Byte Open Sources “Free Operator”: Outperforms GPT-4o and Claude

Byte Open Sources “Free Operator”: Outperforms GPT-4o and Claude

ByteDance, in collaboration with Tsinghua University, has quietly launched UI-TARS, an intelligent agent capable of automatically executing complex cross-application operations, ahead of OpenAI. This groundbreaking AI has surpassed models like GPT-4o and Claude 3.5, and notably, it is available for free commercial use under the Apache 2.0 license. Here’s the content formatted for a WordPress blog:

Revolutionary AI in Action

UI-TARS demonstrates its prowess by performing tasks such as retrieving weather information in a Mac browser, posting tweets on a Windows system, and even manipulating mobile and web interfaces to search for songs on an Android music player.

On GitHub, UI-TARS has garnered over 900 stars, with users praising its performance as superior to OpenAI’s leaked Operator, which requires a costly membership, whereas UI-TARS is completely free.

Demo Highlights

Here are three impressive demos of UI-TARS:

  • Autonomously searching for flights from Seattle to New York.
  • Modifying a PowerPoint to match the background color of the second page with the first.
  • Installing a plugin for VS Code.

Performance Metrics

Perception: UI-TARS leads the pack in perception benchmarks like VisualWebBench, WebSRC, and ScreenQA-short, with UI-TARS-72B surpassing GPT-4o and Claude 3.5 Sonnet.

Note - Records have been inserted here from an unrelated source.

(* ===== verification/HashChain.v ===== *)
(** The hash chain of the append-only tables (packages/directory/src/hash-chain.ts).

    SHA-256 is the parameter [H] (hexadecimal digest of a string).  What the
    language prints for a number and for a date is a parameter too. *)
From Stdlib Require Import Ascii.
From S2P Require Import Prelude Text Json.
Import Text Json.

Module HashChain.

(** * Data *)

(** A column value as the driver or the application supplies it.  [CJson] stands for
    arrays, objects and buffers, by their JSON text; [CDate] holds
    milliseconds. *)
Inductive cell : Type :=
| CStr (s : string)
| CNum (n : jsnum)
| CBool (b : bool)
| CNull
| CUndef
| CDate (ms : Z)
| CJson (text : string).

Definition record : Type := list (string * cell).

Definition ALWAYS_EXCLUDED_FROM_CHAIN : list string :=
  ["chain_hash"; "id"; "created_at"; "registered_at"; "requested_at"; "attested_at"; "sent_at";
   "recorded_at"; "last_run_at"; "applied_at"; "signed_at"].

Definition TABLE_EXTRA_EXCLUDED (tableName : string) : list string :=
  if bool_decide (tableName = "notification_events") then ["sender_pseudonym"]
  else if bool_decide (tableName = "connection_requests")
  then ["conversation_id"; "escalation_expires_at"; "rejection_reason"; "via_alias_id"]
  else if bool_decide (tableName = "conversation_seals") then ["close_reason_code"; "seal_date"]
  else if bool_decide (tableName = "conversation_proof_leaves") then ["checkpoint_id"]
  else if bool_decide (tableName = "relay_registrations") then ["deregistered_at"]
  else if bool_decide (tableName = "user_accounts") then ["email_stub_hash"]
  else if bool_decide (tableName = "sessions")
  then ["initiator_pubkey_hex"; "target_pubkey_hex"; "high_stakes"]
  else if bool_decide (tableName = "seal_notarizations")
  then ["seal_type"; "supersedes_notarization_id"]
  else [].

Definition isExcluded (tableName column : string) : bool :=
  bool_decide (column ∈ ALWAYS_EXCLUDED_FROM_CHAIN) ||
  bool_decide (column ∈ TABLE_EXTRA_EXCLUDED tableName).

(** ** Numbers written as text *)

Definition digit_of (c : ascii) : option N :=
  let n := N_of_ascii c in if ((48 <=? n) && (n <=? 57))%N then Some (n - 48)%N else None.

Fixpoint digits_fold (acc : N) (s : string) : option N :=
  match s with
  | EmptyString => Some acc
  | String c r => d ← digit_of c; digits_fold (10 * acc + d)%N r
  end.

(** [/^-?\d+$/], with the integer that is written. *)
Definition int_text (s : string) : option Z :=
  match s with
  | EmptyString => None
  | String c r =>
      if Ascii.eqb c "-" then
        match r with EmptyString => None | _ => (λ n, (- Z.of_N n)%Z) <$> digits_fold 0 r end
      else Z.of_N <$> digits_fold 0 s
  end.

Definition is_digit (c : ascii) : bool := bool_decide (is_Some (digit_of c)).

(** [/^\d{4}-\d{2}-\d{2}$/] *)
Definition is_date_text (s : string) : bool :=
  match s with
  | String a (String b (String c (String d (String m1 (String e (String f (String m2
      (String g (String h EmptyString))))))))) =>
      is_digit a && is_digit b && is_digit c && is_digit d && Ascii.eqb m1 "-" &&
      is_digit e && is_digit f && Ascii.eqb m2 "-" && is_digit g && is_digit h
  | _ => false
  end.

(** ** Results *)

Record ChainVerificationResult : Type := mkVerification {
  valid : bool;
  rowCount : Z;
  breakAtSequence : option Z;
  storedHash : option string;
  recomputedHash : option string;
}.

Definition clean (n : Z) : ChainVerificationResult := mkVerification true n None None None.

Section Chain.
Variable H : string → string.
(** [String(n)] of a finite number, [toISOString] of a time, and [toISOString] of the
    midnight of a date text, which throws ([None]) when the date is invalid. *)
Variable number_text : jsnum → string.
Variable iso_text : Z → string.
Variable iso_midnight : string → option string.

Definition GENESIS_TEXT : string := "CELLO_CHAIN_GENESIS".
Definition CHAIN_GENESIS : string := H GENESIS_TEXT.

(** * Serialization *)

Definition normalize (v : cell) : option cell :=
  match v with
  | CStr s =>
      match int_text s with
      | Some z => Some (CNum (number_of_bigint z))
      | None => if is_date_text s then CStr <$> iso_midnight s else Some (CStr s)
      end
  | CDate ms => Some (CStr (iso_text ms))
  | _ => Some v
  end.

(** What [JSON.stringify] writes for a value; a field that is undefined is left out. *)
Definition cell_text (v : cell) : string :=
  match v with
  | CStr s => json_string s
  | CNum (JInt z) => number_text (JInt z)
  | CNum (JFrac z) => number_text (JFrac z)
  | CNum _ | CNull | CUndef => "null"
  | CBool true => "true"
  | CBool false => "false"
  | CDate ms => json_string (iso_text ms)
  | CJson text => text
  end.

Definition defined (e : string * cell) : bool :=
  match e.2 with CUndef => false | _ => true end.

Definition serializeRecord (r : record) (tableName : string) : option string :=
  let kept := sort_fields (List.filter (λ e, negb (isExcluded tableName e.1)) r) in
  obj ← mapM (λ e : string * cell, v ← normalize e.2; Some (e.1, v)) kept;
  Some (object_text cell_text (List.filter defined obj)).

Definition computeChainHash (serializedRecord previousChainHash : string) : string :=
  H (serializedRecord +:+ previousChainHash).

(** * Verification *)

Definition get_cell (r : record) (k : string) : cell :=
  match List.find (λ e, bool_decide (e.1 = k)) r with Some e => e.2 | None => CUndef end.

Definition stored_hash (row : record) : option string :=
  match get_cell row "chain_hash" with CStr h => Some h | _ => None end.

(** The loop from row [i] on; the outer [None] is the exception of an invalid date. *)
Fixpoint verify_rows (i : Z) (rows : list record) (tableName previousHash : string) (n : Z)
    : option ChainVerificationResult :=
  match rows with
  | [] => Some (clean n)
  | row :: rest =>
      serialized ← serializeRecord row tableName;
      let recomputed := computeChainHash serialized previousHash in
      if bool_decide (stored_hash row = Some recomputed)
      then verify_rows (i + 1) rest tableName recomputed n
      else Some (mkVerification false n (Some (i + 1)%Z) (stored_hash row) (Some recomputed))
  end.

Definition verifyChain (rows : list record) (tableName : string) : option ChainVerificationResult :=
  match rows with
  | [] => Some (clean 0)
  | _ => verify_rows 0 rows tableName CHAIN_GENESIS (Z.of_nat (length rows))
  end.

Definition HASH_CHAINED_TABLES : list string :=
  ["connection_requests"; "conversation_seals"; "conversation_attestations";
   "conversation_participation"; "notification_events"; "seal_notarizations"; "connections";
   "sessions"; "relay_registrations"; "user_accounts"].

(** * The chain as a predicate *)

(** [rows] extend a chain whose last hash is [prev] to one whose last hash is [last]. *)
Inductive chained (t : string) : string → list record → string → Prop :=
| chained_nil prev : chained t prev [] prev
| chained_cons prev row s rest last :
    serializeRecord row t = Some s →
    stored_hash row = Some (computeChainHash s prev) →
    chained t (computeChainHash s prev) rest last →
    chained t prev (row :: rest) last.

Lemma verify_rows_spec i rows t prev n :
  verify_rows i rows t prev n = Some (clean n) ↔ ∃ last, chained t prev rows last.
Proof.
  revert i prev. induction rows as [|row rows IH]; intros i prev; cbn [verify_rows].
  { split; [intros _; exists prev; constructor|done]. }
  destruct (serializeRecord row t) as [s|] eqn:Es; cbn [mbind option_bind].
  2:{ split; [done|]. intros [last Hc]. inversion Hc; congruence. }
  destruct (bool_decide _) eqn:E; bools.
  - rewrite IH. split; intros [last Hc]; exists last; [by econstructor|]. inversion Hc; subst. congruence.
  - split; [done|]. intros [last Hc]. inversion Hc; subst. congruence.
Qed.

Lemma verifyChain_spec rows t :
  verifyChain rows t = Some (clean (Z.of_nat (length rows))) ↔ ∃ last, chained t CHAIN_GENESIS rows last.
Proof.
  unfold verifyChain. destruct rows as [|row rows]; [|apply verify_rows_spec].
  split; [intros _; eexists; constructor|done].
Qed.

Lemma chained_snoc t prev rows row s last :
  chained t prev rows last → serializeRecord row t = Some s →
  stored_hash row = Some (computeChainHash s last) →
  chained t prev (rows ++ [row]) (computeChainHash s last).
Proof.
  induction 1 as [|prev r s' rest last' Hs Hh Hc IH]; intros Es Eh; cbn.
  - by repeat (econstructor; try done).
  - econstructor; [done..|]. by apply IH.
Qed.

End Chain.
End HashChain.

Localization: It also excels in element localization on ScreenSpot Pro, ScreenSpot, and ScreenSpot v2 benchmarks.

Execution: UI-TARS achieves SOTA performance in both static and dynamic environments across key metrics.

Behind the Scenes

UI-TARS is built upon Alibaba’s open-source multimodal model Qwen-2-VL, further trained with 50B tokens. The training process克服ed the bottleneck of limited data scale through a three-stage training procedure.

Project Insights

The UI-TARS project is a joint effort by ByteDance’s Seed team and Tsinghua University. The project incorporates innovative approaches such as online learning for generating new interaction trajectory data and reflective tuning mechanisms for error recovery. During inference, it employs techniques like thought chains and System 2 thinking.

Core Summary: The launch of UI-TARS signifies a significant leap for ByteDance in the AI domain. It is a testament to the power of collaboration and innovation, offering a freely available, commercial-grade AI with unparalleled perception, localization, and execution capabilities.

UI-TARS, based on the Qwen-2-VL model, trained on massive datasets, stands as a beacon of progress in AI technology, blending scientific rigor with a touch of humanistic endeavor.